Desde los primeros años el proceso de colonización se fortaleció la cultura del maíz que se enriqueció con la que encontraron los campesinos en las zonas a donde llegaron; por ejemplo los colonos que arribaran a la zona indígena de Supía, Riosucio y Anserma, supieron aprovechar las diferencias culturales para enriquecer la dieta alimenticia; tal es el caso de los envueltos de choclo, las estacas de mote, los chiquichoques o nalga de ángel y el bizcochuelo u ogagato, productos que hoy sobreviven en los resguardos indígenas de Riosucio.

En esta rápida visión de la vida cotidiana en las zonas de colonización del Paisaje Cultural Cafetero es bueno enfatizar en la familia y su papel protagónico en todo el proceso.

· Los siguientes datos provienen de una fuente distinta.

(** [EditAllA] returns to its caller and makes exactly the one write call. *)
Lemma EditAllA_trace (c : Client) (subdomain ip : string) (w : World) :
  exists r t,
    EditAllA c subdomain ip w = (Ret r, t)
    /\ writes t = [editCall c subdomain ip] /\ lookups t = [] /\ pings t = [].
Proof.
  destruct (EditAllA_unfold c subdomain ip w) as [u [req [Hcall ->]]].
  pose proof (isWrite_editCall c subdomain ip) as Hw.
  assert (Hp : isPing (editCall c subdomain ip) = false) by reflexivity.
  rewrite Hcall in *.
  destruct (doRequest_returns (decode_edit w) c u req w) as [r [Ho Ht]].
  destruct (doRequest _ _ _ _ w) as [o t]. simpl in Ho, Ht. subst o.
  exists r, t. split; [reflexivity|].
  destruct Ht as [-> | ->]; unfold writes, pings, lookups; cbn [filter];
    rewrite Hw, Hp; repeat split.
Qed.

(** The run after a silent check and a successful ping. *)
Lemma update_after_ping (fl : Flags) (c : Client) (records : list api.Record_)
    (w : World) (t0 tp : Trace) (p : api.PingResponse) :
  checkURL fl w = (Ret false, t0) ->
  Ping c w = (Ret (OK p), tp) ->
  let ip := api.YourIP p in
  let domain := dotjoin (ddSubdomain fl) (Domain (Config c)) in
  let pre :=
    t0 ++ tp ++ [EvLog ("Your IP: %s" ++ LF) [AStr ip]; EvLookupHost domain] in
  doDynDNSUpdate fl c records w =
  match lookup_host w domain with
  | Error e =>
      (Fatal "Please set up an A record before running in -dyndns mode" [],
       pre ++ [EvLog "Failed to look up %q: %v" [AStr domain; AStr e]])
  | OK addrs =>
      if addrMatches addrs ip then
        (Ret tt,
         pre ++ [EvLog "Current IP %s matches public DNS record for %q. No update required."
                       [AStr ip; AStr domain]])
      else if recordExists records "A" domain ip then
        (Ret tt,
         pre ++ [EvLog "An A record for %s with IP %s already exists. No update required."
                       [AStr domain; AStr ip]])
      else if passesIPv4Check ip then
        match EditAllA c (ddSubdomain fl) ip w with
        | (Ret (OK _), te) =>
            (Ret tt,
             pre ++ te ++ [EvLog "Updated A record for %s to %s"
                                 [AStr (Domain (Config c)); AStr ip]])
        | (Ret (Error e), te) =>
            (Fatal "Failed to update A record: %v" [AStr e], pre ++ te)
        | (Fatal f a, te) => (Fatal f a, pre ++ te)
        end
      else (Fatal "Not a valid IPv4 address: %s" [AStr ip], pre)
  end.
Proof.
  intros Hc Hp ip domain pre.
  unfold doDynDNSUpdate.
  unfold bind at 1. rewrite Hc.
  unfold bind at 1. rewrite Hp.
  fold ip domain.
  unfold bind at 1. unfold Printf at 1. unfold emit at 1.
  rewrite bind_ask. unfold bind at 1. unfold emit at 1.
  rewrite passesIPv4Check_match.
  destruct (lookup_host w domain) as [addrs|e].
  - destruct (addrMatches addrs ip).
    + simpl; unfold pre; rewrite <- ?app_assoc; simpl; rewrite ?app_nil_r; reflexivity.
    + destruct (recordExists records "A" domain ip).
      * simpl; unfold pre; rewrite <- ?app_assoc; simpl; rewrite ?app_nil_r; reflexivity.
      * destruct (passesIPv4Check ip).
        -- unfold bind.
           destruct (EditAllA c (ddSubdomain fl) ip w) as [[[r|e]|f a] te];
             simpl; unfold pre; rewrite <- ?app_assoc; simpl;
             rewrite ?app_nil_r; reflexivity.
        -- simpl; unfold pre; rewrite <- ?app_assoc; simpl; rewrite ?app_nil_r; reflexivity.
  - simpl; unfold pre; rewrite <- ?app_assoc; simpl; rewrite ?app_nil_r; reflexivity.
Qed.

Lemma update_skipped (fl : Flags) (c : Client) (records : list api.Record_)
    (w : World) (t0 : Trace) :
  checkURL fl w = (Ret true, t0) ->
  doDynDNSUpdate fl c records w = (Ret tt, t0).
Proof.
  intros Hc. unfold doDynDNSUpdate, bind. rewrite Hc. simpl.
  now rewrite app_nil_r.
Qed.

Lemma update_check_fatal (fl : Flags) (c : Client)
    (records : list api.Record_) (w : World) (f : string) (a : list Arg)
    (t0 : Trace) :
  checkURL fl w = (Fatal f a, t0) ->
  doDynDNSUpdate fl c records w = (Fatal f a, t0).
Proof. intros Hc. unfold doDynDNSUpdate, bind. now rewrite Hc. Qed.

Lemma update_ping_failed (fl : Flags) (c : Client)
    (records : list api.Record_) (w : World) (t0 tp : Trace) (e : string) :
  checkURL fl w = (Ret false, t0) ->
  Ping c w = (Ret (Error e), tp) ->
  doDynDNSUpdate fl c records w = (Fatal "Ping failed: %v" [AStr e], t0 ++ tp).
Proof.
  intros Hc Hp. unfold doDynDNSUpdate.
  unfold bind at 1. rewrite Hc. unfold bind at 1. rewrite Hp. simpl.
  now rewrite app_nil_r.
Qed.

Lemma writes_pre (t0 tp : Trace) (fmt : string) (args : list Arg)
    (domain : string) :
  writes t0 = [] -> writes tp = [] ->
  writes (t0 ++ tp ++ [EvLog fmt args; EvLookupHost domain]) = [].
Proof. intros H0 Hp. now rewrite !writes_app, H0, Hp. Qed.

(** A run that arrives at [EditAllA] makes exactly its one write call. *)
Lemma update_writes_when_reached (fl : Flags) (c : Client)
    (records : list api.Record_) (w : World) (p : api.PingResponse)
    (addrs : list string) :
  healthCheckSilent w fl ->
  pingSucceeds w c p ->
  lookup_host w (dotjoin (ddSubdomain fl) (Domain (Config c))) = OK addrs ->
  addrMatches addrs (api.YourIP p) = false ->
  recordExists records "A" (dotjoin (ddSubdomain fl) (Domain (Config c)))
               (api.YourIP p) = false ->
  passesIPv4Check (api.YourIP p) = true ->
  writes (snd (doDynDNSUpdate fl c records w))
  = [editCall c (ddSubdomain fl) (api.YourIP p)].
Proof.
  intros Hs Hping Hl Ha Hr Hv.
  destruct (checkURL_silent fl w Hs) as [t0 [Hc [Hw0 _]]].
  destruct (Ping_trace c w) as [r [tp [Hp [Hwp _]]]].
  unfold pingSucceeds in Hping. rewrite Hp in Hping. simpl in Hping.
  injection Hping as ->.
  rewrite (update_after_ping fl c records w t0 tp p Hc Hp).
  cbv zeta. rewrite Hl, Ha, Hr, Hv.
  destruct (EditAllA_trace c (ddSubdomain fl) (api.YourIP p) w)
    as [re [te [He [Hwe _]]]].
  rewrite He. destruct re as [x|e]; simpl;
    rewrite !writes_app, Hw0, Hwp, ?writes_app, Hwe; reflexivity.
Qed.

(** Every other run makes no write call. *)
Lemma update_writes_nothing_otherwise (fl : Flags) (c : Client)
    (records : list api.Record_) (w : World) :
  ~ reachesWrite w fl c records ->
  writes (snd (doDynDNSUpdate fl c records w)) = [].
Proof.
  intros Hn.
  destruct (checkURL_cases fl w)
    as [[_ [t0 [Hc [Hw0 _]]]]|[[Hs [t0 [Hc [Hw0 _]]]]|[f [a Hc]]]].
  - now rewrite (update_skipped _ _ _ _ _ Hc).
  - destruct (Ping_trace c w) as [[p|e] [tp [Hp [Hwp _]]]].
    + rewrite (update_after_ping fl c records w t0 tp p Hc Hp). cbv zeta.
      destruct (lookup_host w _) as [addrs|e] eqn:Hl.
      * destruct (addrMatches addrs (api.YourIP p)) eqn:Ha;
          [simpl; now rewrite writes_app, writes_pre|].
        destruct (recordExists records "A" _ (api.YourIP p)) eqn:Hr;
          [simpl; now rewrite writes_app, writes_pre|].
        destruct (passesIPv4Check (api.YourIP p)) eqn:Hv;
          [|simpl; now rewrite writes_pre].
        exfalso. apply Hn. split; [exact Hs|].
        exists p, addrs. unfold pingSucceeds. rewrite Hp. auto.
      * simpl. now rewrite writes_app, writes_pre.
    + rewrite (update_ping_failed _ _ _ _ _ _ _ Hc Hp). simpl.
      now rewrite writes_app, Hw0, Hwp.
  - now rewrite (update_check_fatal _ _ _ _ _ _ _ Hc).
Qed.

(** ** Dotted quads pass the address check *)

Lemma isDigit_not_separator (c : ascii) :
  net.isDigit c = true ->
  Ascii.eqb c "."%char = false /\ Ascii.eqb c ":"%char = false
  /\ Ascii.eqb c "%"%char = false.
Proof.
  intros H.
  repeat split;
    match goal with
    | |- Ascii.eqb c ?x = false =>
        destruct (Ascii.eqb_spec c x) as [->|]; [discriminate H | reflexivity]
    end.
Qed.

Lemma digitsRun_isDigit (c : ascii) (ds : string) (val dl : nat)
    (r : nat * nat) :
  digitsRun (String c ds) val dl = Some r -> net.isDigit c = true.
Proof. simpl. destruct (net.isDigit c); [reflexivity | discriminate]. Qed.

Lemma digitsRun_step (c : ascii) (ds : string) (val dl : nat)
    (r : nat * nat) :
  digitsRun (String c ds) val dl = Some r ->
  (Nat.eqb dl 1 && Nat.eqb val 0 = false)
  /\ Nat.ltb 255 (val * 10 + (nat_of_ascii c - 48)) = false
  /\ digitsRun ds (val * 10 + (nat_of_ascii c - 48)) (S dl) = Some r.
Proof.
  simpl. destruct (net.isDigit c); [|discriminate].
  destruct (Nat.eqb dl 1 && Nat.eqb val 0); [discriminate|].
  destruct (Nat.ltb 255 (val * 10 + (nat_of_ascii c - 48)));
    [discriminate | auto].
Qed.

(** The scan of [ParseAddr] passes over digits and stops at the dot. *)
Lemma ParseAddr_scan_digits (ds rest whole : string) (val dl : nat)
    (r : nat * nat) :
  digitsRun ds val dl = Some r ->
  net.ParseAddr_scan (ds ++ String "."%char rest) whole
  = option_map net.Addr4 (net.parseIPv4 whole).
Proof.
  revert val dl. induction ds as [|c ds IH]; intros val dl H.
  - reflexivity.
  - pose proof (digitsRun_isDigit _ _ _ _ _ H) as Hd.
    destruct (isDigit_not_separator c Hd) as [H1 [H2 H3]].
    destruct (digitsRun_step _ _ _ _ _ H) as [_ [_ H']].
    simpl. rewrite H1, H2, H3. exact (IH _ _ H').
Qed.

(** The loop of [parseIPv4] reads an octet's digits as [digitsRun] does. *)
Lemma parseIPv4_loop_digits (ds rest : string) (fields : list nat)
    (val pos dl : nat) (r : nat * nat) :
  digitsRun ds val dl = Some r ->
  net.parseIPv4_loop (ds ++ rest) false false fields val pos dl
  = net.parseIPv4_loop rest false false fields (fst r) pos (snd r).
Proof.
  revert val dl. induction ds as [|c ds IH]; intros val dl H.
  - injection H as <-. reflexivity.
  - pose proof (digitsRun_isDigit _ _ _ _ _ H) as Hd.
    destruct (digitsRun_step _ _ _ _ _ H) as [Hz [Hv H']].
    simpl. rewrite Hd, Hz, Hv. exact (IH _ _ H').
Qed.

Los hombres solos no podían salir a colonizar o a enfrentarse al bosque porque esta acción significaba internarse en la selva durante varios años; solo la actividad familiar podía acometer esta empresa por las posibilidades de la reproducción, la socialización y la división del trabajo.

Cuando se aumentaba la familia y crecían los hijos, el padre y los muchachos mayores se encargaban de actividades fuertes como quitar la maleza, los bejucos y la hojarasca para entrar al bosque, tomar un hacha y talar árboles, quemar las ramas y astillas secas, cultivar la roza y la sementera, mantener los cercos, limpiar y conservar los caminos. Las mujeres se dedicaban a los oficios domésticos, pero no eran fáciles: preparar los alimentos, cuidar la huerta, atender el gallinero y los cerdos; mientras que los niños se encargaban de garitear o llevar los alimentos a los padres y hermanos que estaban atendiendo la roza o la sementera y tenían como tarea muy especial proteger el cultivo de maíz de pájaros y de ardillas.